Sunday, August 24, 2008

Friday - Last day at Agile

Friday morning was a bit emptier. A few people were leaving or had already left Toronto. Breakfast was calmer and everyone was interested in the sessions that were elected to be rerun after lunch. About 40 sessions were going to be rerun that were chosen by the attendees by voting on one session per day.
On the first slot in the morning, I attended a talk by Arnaud Bailly with Emmanuel Gaillot and Mariana. Arnaud presented us a small game about Haskell intended to teach young students how to solve problems in Haskell. The game is formed by tiles of lambdas, basic operations, color tiles to match variables, pi to describe the pattern matching and a few numbers. The first exercice we did was to write the factorial of a number. The recursive version came out pretty quickly and when we tried to expand it to get the solution, we noticed the huge amount of tiles needed. It was a great way to realize the amount of memory needed when stacking everything. We worked our way through the tail recursion version in which we could realize that the stack was never greater than 2. I found it a very nice way to show students the consequences of those details.

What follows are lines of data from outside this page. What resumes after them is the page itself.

(** The answer of checkIfColumnsChanged is "changed" exactly when a hide
    flag was rewritten. *)
Lemma updateHide_changed hideCols cols :
  snd (updateHide hideCols cols) = false <-> fst (updateHide hideCols cols) = cols.
Proof.
  induction cols as [|[col d] t IH]; simpl; [tauto|].
  destruct (updateHide hideCols t) as [t' ch]. simpl in IH.
  destruct (Bool.eqb _ (hide d)) eqn:E; simpl.
  - rewrite IH. split; [intros ->; reflexivity|intros [= ->]; reflexivity].
  - split; [discriminate|]. intros H. exfalso.
    injection H as Hd _. destruct d as [ds h ti]. simpl in *.
    injection Hd as Hh. rewrite Hh in E.
    now rewrite Bool.eqb_reflx in E.
Qed.

Lemma updateHide_idempotent hideCols cols :
  fst (updateHide hideCols (fst (updateHide hideCols cols)))
  = fst (updateHide hideCols cols).
Proof.
  induction cols as [|[col d] t IH]; simpl; [reflexivity|].
  destruct (updateHide hideCols t) as [t' ch] eqn:Et. simpl in IH.
  destruct (Bool.eqb _ (hide d)) eqn:E; simpl.
  - destruct (updateHide hideCols t') as [t'' ch']. simpl in IH.
    rewrite E. simpl. now rewrite IH.
  - destruct (updateHide hideCols t') as [t'' ch']. simpl in IH.
    rewrite Bool.eqb_reflx. simpl. now rewrite IH.
Qed.

(** The view of the controller after the three checks of
    onSettingsChanged. *)
Lemma checks_view w :
  let w' := snd ((c1 <- checkIfColumnsChanged ;;
                  c2 <- checkIfGroupByChanged ;;
                  c3 <- checkIfSortByChanged ;;
                  if (c1 || c2 || c3)%bool then postDataToExplorer else ret tt) w) in
  columns (this w')
  = fst (updateHide (resultsListHideColumns (sarifConfig w)) (columns (this w)))
  /\ groupBy (this w') = resultsListGroupBy (sarifConfig w)
  /\ sortBy (this w') = resultsListSortBy (sarifConfig w).
Proof.
  cbv zeta. unfold bind, checkIfColumnsChanged.
  destruct (updateHide _ _) as [cols ch1].
  unfold checkIfGroupByChanged. simpl.
  destruct (optString_eqb_spec (resultsListGroupBy (sarifConfig w)) (groupBy (this w)));
    simpl; unfold checkIfSortByChanged; simpl;
    destruct (resultsListSortBy (sarifConfig w)) eqn:Es;
    destruct (sortBy (this w)) eqn:Et; simpl;
    repeat match goal with
           | |- context [if ?b then postDataToExplorer else ret tt] => destruct b
           end;
    rewrite ?postDataToExplorer_this; simpl; repeat split; congruence.
Qed.

(** X4: a settings notification that concerns the viewer (or the call made
    by the constructor) brings the view in line with the settings: the
    group-by and the sort-by of the controller are those of the settings,
    and a column is hidden exactly when the hidden-columns setting names it;
    the keys, titles and descriptions of the columns stay.  A second
    notification with the same settings leaves the controller as the first
    one left it, and a notification that does not concern the viewer
    changes nothing. *)
Theorem onSettingsChanged_adopts_settings (event : option bool) (w : World) :
  (event <> Some false ->
   let w' := snd (onSettingsChanged event w) in
   groupBy (this w') = resultsListGroupBy (sarifConfig w)
   /\ sortBy (this w') = resultsListSortBy (sarifConfig w)
   /\ columnsLayout (columns (this w')) = columnsLayout (columns (this w))
   /\ (forall col d, In (col, d) (columns (this w')) ->
         (hide d = true <-> In col (resultsListHideColumns (sarifConfig w))))
   /\ this (snd (onSettingsChanged event w')) = this w')
  /\ (event = Some false -> onSettingsChanged event w = (Normal tt, w)).
Proof.
  split; [|intros ->; reflexivity].
  intros Hev. cbv zeta.
  set (checks := (c1 <- checkIfColumnsChanged ;;
                  c2 <- checkIfGroupByChanged ;;
                  c3 <- checkIfSortByChanged ;;
                  if (c1 || c2 || c3)%bool then postDataToExplorer else ret tt)).
  assert (E : forall w0, onSettingsChanged event w0 = checks w0)
    by (destruct event as [[|]|]; [reflexivity|congruence|reflexivity]).
  rewrite !E.
  destruct (checks_view w) as [Hc [Hg Hs]]. fold checks in Hc, Hg, Hs.
  destruct (checks_frame w) as [Hr [Hl [[Hft Hfc] [Hcfg _]]]]. fold checks in Hr, Hl, Hft, Hfc, Hcfg.
  split; [exact Hg|]. split; [exact Hs|].
  split; [rewrite Hc; apply updateHide_layout|].
  split; [intros col d; rewrite Hc; apply updateHide_hide|].
  destruct (checks_view (snd (checks w))) as [Hc2 [Hg2 Hs2]]. fold checks in Hc2, Hg2, Hs2.
  destruct (checks_frame (snd (checks w))) as [Hr2 [Hl2 [[Hft2 Hfc2] _]]].
  fold checks in Hr2, Hl2, Hft2, Hfc2.
  apply Controller_ext; try assumption.
  - rewrite Hc2, Hcfg, Hc. apply updateHide_idempotent.
  - rewrite Hg2, Hcfg. now symmetry.
  - rewrite Hs2, Hcfg. now symmetry.
Qed.

Lemma updateResultsListData_columns diags remove w :
  columns (this (snd (updateResultsListData diags remove w))) = columns (this w).
Proof.
  set (P := fun w' : World => columns (this w') = columns (this w)).
  assert (Hrem : P (snd (forEachM (fun diag => modifyThis (removeDiag diag)) diags w))).
  { apply forEachM_preserves; [|reflexivity].
    intros d w1 H1. unfold P, modifyThis. simpl.
    destruct (removeDiag_frame d (this w1)) as [[Hc _] _]. congruence. }
  assert (Hupd : P (snd ((c <- getThis ;;
                          regEx <- lift (generateFilterRegExp c) ;;
                          forEachM (updateDiag regEx) diags) w))).
  { unfold bind, getThis, lift.
    destruct (generateFilterRegExp (this w)) as [re|e]; [|reflexivity].
    apply forEachM_preserves; [|reflexivity].
    intros d w1 H1. unfold P.
    destruct (updateDiag_frame re d w1) as [_ [[Hc _] _]]. congruence. }
  unfold updateResultsListData. destruct remove as [[|]|]; assumption.
Qed.

Lemma onResultsListMessage_columns msg w :
  columns (this (snd (onResultsListMessage msg w))) = columns (this w).
Proof.
  assert (V0 : sameView (this w) (this w)) by (unfold sameView; auto).
  destruct msg as [col|raw| |col|id|col]; [reflexivity| | |reflexivity| |].
  - rewrite filter_apply_unfold.
    destruct (String.eqb (trim raw) (filterText (this w))); [reflexivity|].
    now destruct (@refilter_effect _ w (setFilterText (trim raw) (this w)) eq_refl V0)
      as [_ [[H _] _]].
  - rewrite filter_case_toggled_unfold.
    now destruct (@refilter_effect _ w
                    (setFilterCaseMatch (negb (filterCaseMatch (this w))) (this w)) eq_refl V0)
      as [_ [[H _] _]].
  - simpl. destruct (getResultInfo w _ _) as [d|]; [|reflexivity].
    destruct (ResultInfo.assignedLocation _); reflexivity.
  - simpl. destruct (resultsListSortBy (sarifConfig w)); reflexivity.
Qed.

Lemma onSettingsChanged_layout event w :
  columnsLayout (columns (this (snd (onSettingsChanged event w))))
  = columnsLayout (columns (this w)).
Proof.
  destruct event as [[|]|]; [| reflexivity |];
    simpl; destruct (checks_view w) as [-> _]; apply updateHide_layout.
Qed.

(** X5: the set of columns is fixed.  In every reachable world the
    controller has the eight columns of initializeColumns, in that order and
    with their titles and descriptions; only the hide flags ever differ. *)
Theorem columns_layout_is_fixed (w : World) :
  reachable w ->
  columnsLayout (columns (this w)) = columnsLayout initializeColumns
  /\ map fst (columns (this w))
     = ["message"; "resultFile"; "resultStartPos"; "ruleId"; "ruleName"; "runId";
        "sarifFile"; "severityLevel"].
Proof.
  intros Hw.
  assert (H : columnsLayout (columns (this w)) = columnsLayout initializeColumns).
  { induction Hw.
    - unfold construct, bind, modifyThis at 1. rewrite onSettingsChanged_layout.
      reflexivity.
    - now rewrite updateResultsListData_columns.
    - now rewrite onResultsListMessage_columns.
    - now rewrite onSettingsChanged_layout.
    - now rewrite postDataToExplorer_this.
    - assumption. }
  split; [exact H|].
  change (map fst (columns (this w)))
    with (map (fun e : string * ResultsListColumn => fst e) (columns (this w))).
  replace (map (fun e : string * ResultsListColumn => fst e) (columns (this w)))
    with (map (fun t : string * string * string => fst (fst t))
              (columnsLayout (columns (this w))))
    by (unfold columnsLayout; rewrite map_map; reflexivity).
  rewrite H. reflexivity.
Qed.

End Settings.

(** ** Messages that change the view, and the constructor *)

Section ViewMessages.
Context {runtime : JsRuntime} {enums : SarifEnums}.

(** Where [indexOf] finds an element: after a prefix that does not hold it. *)
Lemma indexOf_split l x :
  In x l ->
  exists l1 l2, l = l1 ++ x :: l2 /\ ~ In x l1 /\ indexOf l x = Z.of_nat (List.length l1).
Proof.
  induction l as [|y t IH]; simpl; [tauto|].
  destruct (String.eqb_spec y x) as [->|Hne].
  - intros _. exists [], t. simpl. auto.
  - intros [H|H]; [contradiction|].
    destruct (IH H) as [l1 [l2 [-> [Hn Hi]]]].
    exists (y :: l1), l2. simpl. rewrite Hi.
    destruct (Z.eqb_spec (Z.of_nat (List.length l1)) (-1)); [lia|].
    repeat split; [tauto|lia].
Qed.

Lemma indexOf_app_absent l x :
  ~ In x l -> indexOf (l ++ [x]) x = Z.of_nat (List.length l).
Proof.
  intros Hn.
  destruct (@indexOf_split (l ++ [x]) x) as [l1 [l2 [E [Hn1 ->]]]];
    [apply in_or_app; right; now left|].
  f_equal.
  assert (Hl2 : l2 = []).
  { destruct l2 as [|z l2] using rev_ind; [reflexivity|].
    exfalso. rewrite app_comm_cons, app_assoc in E.
    apply app_inj_tail in E. destruct E as [-> _].
    apply Hn. apply in_or_app. right. now left. }
  subst l2. apply app_inj_tail in E. destruct E as [-> _]. reflexivity.
Qed.

Lemma splice_one_at {A} (l1 l2 : list A) x :
  splice_one (l1 ++ x :: l2) (Z.of_nat (List.length l1)) = l1 ++ l2.
Proof.
  unfold splice_one. destruct (Z.ltb_spec (Z.of_nat (List.length l1)) 0) as [H|_]; [lia|].
  rewrite Nat2Z.id.
  induction l1 as [|y t IH]; [reflexivity|].
  change (y :: (firstn (List.length t) (t ++ x :: l2)
                ++ skipn (S (List.length t)) (t ++ x :: l2)) = y :: (t ++ l2)).
  f_equal. exact IH.
Qed.

Lemma splice1_at {A} (l1 l2 : list A) :
  splice1 (l1 ++ l2) (Z.of_nat (List.length l1)) = l1.
Proof.
  unfold splice1. destruct (Z.ltb_spec (Z.of_nat (List.length l1)) 0) as [H|_]; [lia|].
  rewrite Nat2Z.id.
  induction l1 as [|y t IH]; [reflexivity|].
  cbn [List.length firstn app]. f_equal. exact IH.
Qed.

After the coffee break, everyone went to the Grand Ballroom to the last Keynote of the conference. This time, Alan Cooper, creator of Visual Studio (later sold to Microsoft) and author of several Human-Computer Iteraction books, presented his point of view about Agile and the way software is developed. It was a quite controversial talk. Alan presented his view point regarding the software development process. According to his speach, there four main stages in software development. The first one, "The Big Idea", is completly out of scope to any software development method. It is a creative process that is accomplished by the business experts and developpers should not be involved.
After that stage comes the Design stage followed by the Engineering stage and ending by the Construction stage. He states that Design and Engineering are stages based on iteration and increment, therefore, those are agile stages. And this is where Agile gets it right. However, construction is NOT an iterative stage. Purely incremental. Simplifying a lot, he says that all software should be built once, using agile methods, to be thrown away (since Brooks said, in The Mythical Man-Month, "Plan to throw one away, you will anyway"). After that first sketch, the software should be built from scratch without agile methods. His argument is that the first time, you will discover several new things while you walk ahead. Those things will impact on your software making it harder to understand and more complex. The second time, you already know those problems and can handle them previously working without surprises.
What I don't understand in this way of thinking is why rebuilding the software the first time? The only reason I can find to do that is because you want to change things in it. But if you do, you might encounter more problems and end up having to throw your second attempt away too! And you can go on like that over and over and over. The other question is why not refactor your first version to make it less complex and hard to understand? Maybe it is more expensive to refactor the whole software than starting it from scratch. But if this is true, then you obviously will have new decisions to make when you restart and you may just as well end up with the same problem at the end.
Anyway, the rest of the talk was about how interaction designer can improve the overall quality of the first software development. To this part, I have little to talk about. Alan's presentation can be found in his company's site. I totally agree that interaction designers are very usefull but I oppose to the idea that developers are not supposed to understand a little about their work and be able to perform a few of their tasks. I agree that in all field there should be experts that can help generalists. But I pretty much like the generalists that are able to do the whole thing decently even if it is not excelent. There is a nice article Danilo wrote about the Generalist/Specialist paradox. I believe nobody can be a specialist in all fields becoming therefore a generalist specialist. But I can understand having lots of generalists that have one specific area of expertise. To have a great agile team, all you need is that your generalists have different expertises and everyone knows about it.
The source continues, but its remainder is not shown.